Written by Robert Parson, Jennifer Greengrass, and Iris Kyriazi
Last week, the UK Parliament granted the EU’s request for more time to ratify the EU-UK Trade and Cooperation Agreement (“TCA"). The initial agreement by both parties was that the TCA’s provisional application would end by 28 February 2021.
On the UK side, the UK Parliament already passed the European Union (Future Relationship) Act 2020, which gave effect to the TCA’s provisions into domestic law on 31 December 2020. On the EU side, the Council, acting on behalf of all 27 EU Member States, adopted the decision which allowed the signature of the TCA and its provisional application from 1 January 2021. However, for the EU this is not the end of the process. The European Parliament and the Council are still required to ratify the TCA. For this to happen, the EU needs to finish the legal-linguistic revision of the Agreement in all 24 languages for its scrutiny by the European Parliament and the Council. In order to do that, it has requested two months additional time.
Such a possibility was foreseen during the negotiation process, when the parties agreed that the date of 28 February 2021 could be subject to future amendments. Hence, in response to the EU request for an extension, the UK agreed to postpone the end of the provisional application to 30 April 2021 with the hope that this would be enough and that no further extensions would be sought by the EU.
The TCA represents a single instrument, which includes three main pillars:
The governance of the TCA will be directed by a set of bodies established by the TCA that will be co-chaired by an EU and a UK representative to allow agreements to be reached through a mutual decision process. As such, the TCA sets up a "Partnership Council" between the UK and EU that will ensure the TCA’s objectives are met and to enable its implementation. It also establishes a Trade Partnership Committee to support the Partnership Council as well as various Specialised Committees and Working Groups covering various areas of competence such as on Goods, Customs Cooperation, Sanitary and Phytosanitary Measures, Technical Barriers to Trade and others.

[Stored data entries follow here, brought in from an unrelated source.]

Lemma fb_run_spec m e : bounded m -> e ∈ m -> entry_sound e ->
  match fb_run e with
  | Some run => run_ok limit run /\ e_type e = MEMMAP_FRAMEBUFFER /\ entry_ok e /\
                forall a, in_run a run <-> exists a', covers e a' /\ same_page a a'
  | None => e_type e = MEMMAP_FRAMEBUFFER -> ~ entry_ok e
  end.
Proof.
  intros Hb He Hs. pose proof (top_bounded m e Hb He Hs) as Hl. destruct Hs as [Hs1 Hs2].
  unfold fb_run. case_if; bool_hyps; [done|].
  specialize (Hl ltac:(apply left_out_ours; tauto)). unfold entry_ok, e_top, run_ok, in_run, covers, same_page in *.
  destruct (CHECKED_ADD _ _) as [t|] eqn:E; cbn [mbind option_bind]; [|apply checked_add_None in E; intros _; lia].
  apply checked_add_Some in E as [-> Ht].
  destruct (ALIGN_UP _ _) as [at_|] eqn:Ea; cbn [mbind option_bind]; [|apply align_up_None in Ea; lia].
  apply align_up_Some in Ea as (_ & Hat & Hm & _); [|lia..].
  pose proof (align_down_spec (e_base e) 4096 ltac:(lia)). pose proof (align_down_mod (e_base e) 4096 ltac:(lia)).
  pose proof (align_down_nonneg (e_base e) 4096 ltac:(lia) Hs1).
  unfold e_top in *. change (align_down (e_base e) 4096) with (ALIGN_DOWN (e_base e) 0x1000) in *. cbn [fst snd].
  split_and!; [lia|lia|dlia|done|lia|]. intros a. split.
  - intros Ha. exists (if a <? e_base e then e_base e else if a <? e_base e + e_length e then a else e_base e + e_length e - 1).
    repeat case_if; split; try lia; dlia.
  - intros (x & Hx & Hp). dlia.
Qed.

Lemma fb_runs_ok m : Forall entry_sound m -> bounded m ->
  Forall (run_ok limit) (omap fb_run m) /\ forall a, Exists (in_run a) (omap fb_run m) <-> on_framebuffer m a.
Proof.
  intros Hs Hb. rewrite Forall_forall in Hs. split.
  - apply Forall_forall. intros r (e & He & Hr)%list_elem_of_omap.
    pose proof (fb_run_spec m e Hb He (Hs e He)) as H. rewrite Hr in H. tauto.
  - intros a. rewrite Exists_exists. unfold on_framebuffer, has_type. split.
    + intros (r & (e & He & Hr)%list_elem_of_omap & Ha). pose proof (fb_run_spec m e Hb He (Hs e He)) as H. rewrite Hr in H.
      destruct H as (_ & Hty & Hok & Hi). apply Hi in Ha as (x & ? & ?). exists x. split; [|done]. by exists e.
    + intros (x & (e & He & Hok & Hty & Hc) & Hp). pose proof (fb_run_spec m e Hb He (Hs e He)) as H.
      destruct (fb_run e) as [r|] eqn:Hr; [|by destruct H]. destruct H as (_ & _ & _ & Hi).
      exists r. split; [apply list_elem_of_omap; by exists e|]. apply Hi. by exists x.
Qed.
End Wanted.

(** ** What the tables translate *)
Definition level_of (five_level : bool) : nat := if five_level then 4 else 3.

(** What the tables translate: [tr] gives the physical address and the
    attributes of a virtual one. *)
Record address_space (pat nx : bool) (L : nat) (m0 : list memmap_entry) (base_revision physical_base virtual_base dmo : Z)
    (ranges : list mem_range) (tr : Z -> option (Z * attrs)) : Prop := {
  as_kernel : forall r v, r ∈ ranges -> base r <= v < base r + length_ r ->
    (forall r', r' ∈ ranges -> base r' <= v < base r' + length_ r' -> permissions r' = permissions r) ->
    tr v = Some (physical_base + (v - virtual_base), MkAttrs (writable r) (nx && negb (executable r)) false false);
  as_direct : forall a, covered base_revision m0 a -> ~ on_framebuffer m0 a -> tr (u64 (dmo + a)) = Some (a, plain);
  as_framebuffer : forall a, on_framebuffer m0 a -> tr (u64 (dmo + a)) = Some (a, fb_attrs pat);
  as_identity : forall a, 1 <= base_revision -> 0 <= a < 0x100000000 -> tr a = Some (a, plain);
  as_identity0 : forall a, base_revision = 0 -> 0x1000 <= a < 0x100000000 \/ wanted 0 m0 a -> ~ on_framebuffer m0 a ->
    tr a = Some (a, plain);
  as_identity0_framebuffer : forall a, base_revision = 0 -> on_framebuffer m0 a -> tr a = Some (a, fb_attrs pat);
  as_nothing_else : forall v, tr v <> None ->
    (exists r, r ∈ ranges /\ vn L (base r) <= vn L v < vn L (base r) + length_ r) \/
    (exists a, (covered base_revision m0 a \/ on_framebuffer m0 a) /\ vn L v = vn L dmo + a) \/
    1 <= base_revision /\ 0 <= vn L v < 0x100000000 \/
    base_revision = 0 /\ (0x1000 <= vn L v < 0x100000000 \/ wanted 0 m0 (vn L v) \/ on_framebuffer m0 (vn L v));
}.

(** ** The address space *)
Section Space.
Variable max_entries : nat.
Variable i386 : bool.
Variable m0 : list memmap_entry.
Variables pat gib : bool.
Variable pm : pagemap.
#[local] Existing Instance PagemapFacts.tables.
#[local] Existing Instance laws.
Abbreviation L := (pm_level pm).
Abbreviation top := (top_level pm).
Abbreviation space := (2 ^ shift_of (S L)).
Abbreviation ok st := (@WF pmm (PagemapFacts.tables max_entries i386) (laws max_entries i386 m0) L top st).

Variable base_revision : Z.
Variables (dmo limit : Z).
Hypothesis Hrev : 0 <= base_revision.
Hypothesis Hdmo : 0 <= dmo < 2 ^ 64.
Hypothesis Hlimit : 0x100000000 <= limit <= 2 ^ 48.
Hypothesis Hpages : limit mod 4096 = 0.
Hypothesis Hwindow : limit <= vn L dmo.
Hypothesis Hspace : vn L dmo + limit <= space.
Variable nx : bool.
Variables physical_base virtual_base : Z.
Hypothesis Hphys : 0 <= physical_base.
Hypothesis Hvirt : 0 <= virtual_base.
Variable ranges : list mem_range.
Hypothesis Hranges : Forall (kernel_ok L dmo limit physical_base virtual_base) ranges.
Hypothesis Hbounded : bounded base_revision limit m0.

Definition first_4g (cond : bool) (v : Z) : list region := if cond then [MkRegion v 0 0x100000000 plain] else [].

Definition low_map : list region :=
  if base_revision =? 0 then [MkRegion 0x1000 0x1000 (0x100000000 - 0x1000) plain] else [].

Definition plain_regions (m : list memmap_entry) : list region :=
  low_map ++ first_4g (base_revision <? 3) (vn L dmo)
  ++ concat (map (direct_regions pm base_revision dmo plain) (runs base_revision m 0 0)).

Definition fb_regions (m : list memmap_entry) : list region :=
  concat (map (direct_regions pm base_revision dmo (fb_attrs pat)) (omap fb_run m)).

Definition regions (m : list memmap_entry) : list region :=
  map (kernel_region pm physical_base virtual_base nx) ranges ++ plain_regions m ++ fb_regions m
  ++ first_4g (1 <=? base_revision) 0.

(** *** What the regions say of an address *)
Definition back (x : Z) : Z := if x <? vn L dmo then x else x - vn L dmo.

Definition linear (a : attrs) (r : region) : Prop :=
  rg_attrs r = a /\ forall x, within r x -> rg_phys r + (x - rg_virt r) = back x /\ 0 <= x < vn L dmo + limit.

Lemma linear_overlay a rs x acc : Forall (linear a) rs ->
  overlay rs x acc = (if decide (Exists (fun r => within r x) rs) then Some (back x, a) else acc).
Proof.
  intros Hl. apply overlay_agree. eapply Forall_impl; [exact Hl|]. intros r [<- Hr] Hw. by destruct (Hr x Hw) as [-> _].
Qed.

#[local] Ltac solve_within :=
  intros x; unfold within, back; cbn [rg_virt rg_phys rg_len rg_attrs]; intros; case_if; lia.

Lemma linear_direct a run : run_ok limit run -> Forall (linear a) (direct_regions pm base_revision dmo a run).
Proof.
  intros [H1 H2]. apply Forall_app. split; [case_if; [|done]|]; apply Forall_singleton; (split; [done|]); solve_within.
Qed.

Lemma linear_runs a rs : Forall (run_ok limit) rs -> Forall (linear a) (concat (map (direct_regions pm base_revision dmo a) rs)).
Proof.
  intros Hr. apply Forall_concat, Forall_fmap. eapply Forall_impl; [exact Hr|]. intros run. apply linear_direct.
Qed.

Lemma linear_4g cond v : v = vn L dmo \/ v = 0 -> Forall (linear plain) (first_4g cond v).
Proof.
  intros Hv. unfold first_4g. destruct cond; [|done]. apply Forall_singleton. split; [done|]. solve_within.
Qed.

Lemma linear_low : Forall (linear plain) low_map.
Proof. unfold low_map. case_if; [|done]. apply Forall_singleton. split; [done|]. solve_within. Qed.

Lemma within_direct a run x : run_ok limit run -> 
  Exists (fun r => within r x) (direct_regions pm base_revision dmo a run) <->
  in_run (back x) run /\ (base_revision = 0 \/ vn L dmo <= x).
Proof.
  intros [H1 H2]. unfold direct_regions, in_run, back. rewrite Exists_app, Exists_cons, Exists_nil. unfold within at 2. cbn [rg_virt rg_len].
  destruct (base_revision =? 0) eqn:E; bool_hyps; rewrite ?Exists_cons, ?Exists_nil; unfold within; cbn [rg_virt rg_len];
    case_if; lia.
Qed.

Lemma within_runs a rs x : Forall (run_ok limit) rs ->
  Exists (fun r => within r x) (concat (map (direct_regions pm base_revision dmo a) rs)) <->
  Exists (in_run (back x)) rs /\ (base_revision = 0 \/ vn L dmo <= x).
Proof.
  induction rs as [|run rs IH]; intros Hr; cbn [map concat]; [rewrite !Exists_nil; tauto|].
  apply Forall_cons in Hr as [H1 Hr]. rewrite Exists_app, Exists_cons, within_direct, IH by done. tauto.
Qed.

(** Where the memory of the map goes. *)
Definition low (a : Z) : Prop := 1 <= base_revision /\ 0 <= a < 0x100000000.

Definition plain_at (x : Z) : Prop :=
  vn L dmo <= x /\ covered base_revision m0 (x - vn L dmo) \/
  base_revision = 0 /\ (0x1000 <= x < 0x100000000 \/ x < vn L dmo /\ wanted base_revision m0 x).

Definition fb_at (x : Z) : Prop := on_framebuffer m0 (back x) /\ (base_revision = 0 \/ vn L dmo <= x).

Lemma first_4g_within cond v x : Exists (fun r => within r x) (first_4g cond v) <-> cond = true /\ v <= x < v + 0x100000000.
Proof.
  unfold first_4g. destruct cond; rewrite ?Exists_cons, Exists_nil; unfold within; cbn [rg_virt rg_len]; [|by split; [|intros []]].
  split; [by intros [?|]|by left; tauto].
Qed.

Lemma plain_within m x : Forall entry_sound m -> drifted m0 m -> Exists (fun r => within r x) (plain_regions m) <-> plain_at x.
Proof.
  intros Hs Hd. pose proof (bounded_drifted base_revision limit m0 m Hd Hbounded) as Hb.
  unfold plain_regions, low_map, plain_at, covered. rewrite !Exists_app, first_4g_within, within_runs by (by apply runs_ok).
  rewrite (in_runs base_revision limit) by done. rewrite (wanted_drifted base_revision m0 m) by done. unfold back.
  assert (forall a, wanted base_revision m0 a -> 0 <= a < limit) as Hw.
  { intros a Ha. apply (wanted_bounded base_revision limit Hpages m); [done..|]. by apply (wanted_drifted base_revision m0 m). }
  destruct (Z.eqb_spec base_revision 0), (Z.ltb_spec base_revision 3); rewrite ?Exists_cons, Exists_nil; unfold within; cbn [rg_virt rg_len];
    case_if; bool_hyps; try (split; intros; [|]; intuition lia).
Qed.

Lemma fb_within m x : Forall entry_sound m -> drifted m0 m -> Exists (fun r => within r x) (fb_regions m) <-> fb_at x.
Proof.
  intros Hs Hd. pose proof (bounded_drifted base_revision limit m0 m Hd Hbounded) as Hb.
  destruct (fb_runs_ok base_revision limit Hlimit Hpages m Hs Hb) as [Hr Hi].
  unfold fb_regions, fb_at. by rewrite within_runs, Hi, (on_framebuffer_drifted m0 m).
Qed.

(** The ranges of the executable lie above everything else. *)
Lemma kernel_within x :
  Exists (fun r => within r x) (map (kernel_region pm physical_base virtual_base nx) ranges) <->
  exists r, r ∈ ranges /\ vn L (base r) <= x < vn L (base r) + length_ r.
Proof. rewrite Exists_exists. setoid_rewrite list_elem_of_fmap. unfold within. split.
  - intros (_ & (r & -> & Hr) & Hx). by exists r.
  - intros (r & Hr & Hx). eexists. split; [by exists r|]. done.
Qed.

Lemma kernel_above x r : r ∈ ranges -> vn L (base r) <= x < vn L (base r) + length_ r -> vn L dmo + limit <= x.
Proof. rewrite Forall_forall in Hranges. intros Hr Hx. destruct (Hranges r Hr). lia. Qed.

Lemma linear_plain m : Forall entry_sound m -> bounded base_revision limit m -> Forall (linear plain) (plain_regions m).
Proof.
  intros Hs Hb. unfold plain_regions. rewrite !Forall_app.
  split_and!; [apply linear_low|apply linear_4g; by left|]. by apply linear_runs, runs_ok.
Qed.

Lemma linear_fb m : Forall entry_sound m -> bounded base_revision limit m -> Forall (linear (fb_attrs pat)) (fb_regions m).
Proof. intros Hs Hb. apply linear_runs. by apply (fb_runs_ok base_revision limit Hlimit Hpages m Hs Hb). Qed.

Lemma overlay_above m x acc : Forall entry_sound m -> drifted m0 m -> vn L dmo + limit <= x ->
  overlay (regions m) x acc = overlay (map (kernel_region pm physical_base virtual_base nx) ranges) x acc.
Proof.
  intros Hs Hd Hx. pose proof (bounded_drifted base_revision limit m0 m Hd Hbounded) as Hb. unfold regions. rewrite overlay_app. apply overlay_none.
  assert (forall a rs, Forall (linear a) rs -> Forall (fun r => ~ within r x) rs) as Hgo.
  { intros a rs Hl. eapply Forall_impl; [exact Hl|]. intros r [_ Hr] Hw. destruct (Hr x Hw) as [_ ?]. lia. }
  rewrite !Forall_app. split_and!.
  - by apply (Hgo plain), linear_plain.
  - by eapply Hgo, linear_fb.
  - apply (Hgo plain), linear_4g. by right.
Qed.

The TCA also provides for the potential set up of a Parliamentary Partnership Assembly consisting of Members of the European Parliament and of Members of the Parliament of the United Kingdom, as a forum to exchange views on the partnership.
In addition, the TCA provides for potential future agreements between the EU and the UK to supplement the TCA and to cover further issues, such as, most importantly, financial services, governmental subsidies, and taxation.
The TCA only covers areas that the EU has competence on, which means that each EU Member State does not need to individually ratify the TCA. However, it also means that many areas (such as, for instance, cultural and educational policy) will depend on individually negotiated bilateral agreements between the UK and EU Member States. Significant areas for bilateral talks are those of external security, foreign policy and cooperation in terms of defence issues, not covered by the TCA.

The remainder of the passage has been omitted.